For fans of books like The Selfish Gene and The Mating Mind, The Elephant in The Brain will be familiar territory. But for almost everyone else, the core thesis is likely to be extremely challenging. That’s because our introspective blind spot is not unlike the literal blind spot in our eye, located where the optic nerve connects with our eye’s disc of photoreceptor cells. Thanks to an evolutionary adaptation, our brain automatically fills in the hole using information from the surrounding context, creating the illusion of a continuous field of vision. We can easily verify that the deception is taking place with imaging techniques or simple optical illusions, and yet knowledge of its existence cannot make us any less blind to our own blindness.

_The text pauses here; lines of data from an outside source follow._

(** * tap-autopilot: pagination, incremental bookmarks and stream dispatch

    A shallow embedding of [tap_autopilot/__init__.py] and the properties of
    its pagination engine, its contacts bookmark and its stream dispatcher.

    Conventions of the embedding.
    - JSON values decoded by [json.loads] are the type [json]; a Python [dict]
      is an association list in insertion order.  Numbers are integers (the
      API's timestamps are integer Unix milliseconds).
    - A Python [str] is the string of its UTF-8 bytes; where Python works on
      characters (iteration, [\w] of [re]) the model works on the code points
      that the bytes encode.
    - A Python exception is a value of [exn]; a computation that can raise
      returns [result] (pure code) or runs in the monad [M] (code that talks
      to the API or writes singer messages).
    - The [while True] loop of [gen_request] is bounded by a fuel argument;
      running out of fuel is the outcome [OutOfFuel], which is not a Python
      exception.
    - Logging ([LOGGER.info]), the metrics timers and counters and the rate
      limiter ([utils.ratelimit]) change neither results nor messages and are
      left out. *)

From Stdlib Require Import ZArith Ascii String List Lia Bool.
From stdpp Require Import base option list gmap strings.

Set Warnings "-register-all".

(** ** JSON values and Python's operations on them *)

Inductive json : Type :=
| JNull
| JBool (b : bool)
| JNum (n : Z)
| JStr (s : string)
| JArr (items : list json)
| JObj (members : list (string * json)).

Inductive exn : Type :=
| KeyError (key : string)
| TypeError
| IndexError
| ValueError (msg : string)
| RequestException (response : option Z)
| Exception (msg : string).

Inductive result (A : Type) : Type :=
| Ok (a : A)
| Err (e : exn).
Arguments Ok {A} a.
Arguments Err {A} e.

Definition rbind {A B} (r : result A) (k : A -> result B) : result B :=
  match r with
  | Ok a => k a
  | Err e => Err e
  end.

Notation "'let?' x ':=' r 'in' k" := (rbind r (fun x => k))
  (at level 10, x name, r at level 100, k at level 200).

Fixpoint rmap {A B} (f : A -> result B) (l : list A) : result (list B) :=
  match l with
  | [] => Ok []
  | x :: l' => let? y := f x in let? ys := rmap f l' in Ok (y :: ys)
  end.

(** [s1 in s2] on two Python strings. *)
Fixpoint starts_with (p s : string) : bool :=
  match p, s with
  | EmptyString, _ => true
  | String a p', String b s' => if Ascii.eqb a b then starts_with p' s' else false
  | String _ _, EmptyString => false
  end.

Fixpoint contains (needle hay : string) : bool :=
  starts_with needle hay ||
  match hay with
  | EmptyString => false
  | String _ hay' => contains needle hay'
  end.

(** Python dictionaries, in insertion order. *)
Fixpoint dict_get (k : string) (d : list (string * json)) : option json :=
  match d with
  | [] => None
  | (k', v) :: d' => if String.eqb k k' then Some v else dict_get k d'
  end.

Definition dict_mem (k : string) (d : list (string * json)) : bool :=
  match dict_get k d with Some _ => true | None => false end.

(** [d[k] = v]: an existing key keeps its position, a new key goes last. *)
Fixpoint dict_set (k : string) (v : json) (d : list (string * json))
  : list (string * json) :=
  match d with
  | [] => [(k, v)]
  | (k', v') :: d' =>
      if String.eqb k k' then (k', v) :: d' else (k', v') :: dict_set k v d'
  end.

Definition is_str (k : string) (j : json) : bool :=
  match j with JStr s => String.eqb k s | _ => false end.

(** [k in c] for a string literal [k]. *)
Definition py_contains (k : string) (c : json) : result bool :=
  match c with
  | JObj d => Ok (dict_mem k d)
  | JArr l => Ok (existsb (is_str k) l)
  | JStr s => Ok (contains k s)
  | _ => Err TypeError
  end.

(** [c[k]] for a string literal [k]. *)
Definition py_getitem (c : json) (k : string) : result json :=
  match c with
  | JObj d => match dict_get k d with Some v => Ok v | None => Err (KeyError k) end
  | _ => Err TypeError
  end.

(** [c[k] = v] for a string literal [k]. *)
Definition py_setitem (c : json) (k : string) (v : json) : result json :=
  match c with
  | JObj d => Ok (JObj (dict_set k v d))
  | _ => Err TypeError
  end.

Unconscious self-deception in the social domain works similarly: easy to demonstrate but impossible to switch-off. Thus for any action with a mix of sacred and profane motives — as much Good Samaritan as quid pro quo — we are willfully blind to the latter, not as conscious manipulators, but because strategic ignorance of our Machiavellian side had survival value for our ancestors. As the renown evolutionary psychologist Robert Trivers once put it, “We deceive ourselves the better to deceive others.”
The core thesis of The Elephant in the Brain is that this has major implications for public policy that we are loathe to admit. Thus spending on health care, we learn, isn’t merely about improving our health; it’s also a wasteful way to signal our caring for others. Admitting this, we could conceivably cut medical expenditure in halfand be no worse off. Likewise, charitable giving isn’t just, or even mainly, about doing good in the world; it’s also a way to flex one’s wealth and generosity while bathing in the “warm glow” of peer approval. A movement dedicated to “effective altruism” could rectify this by subjecting philanthropic causes to utilitarian rigor.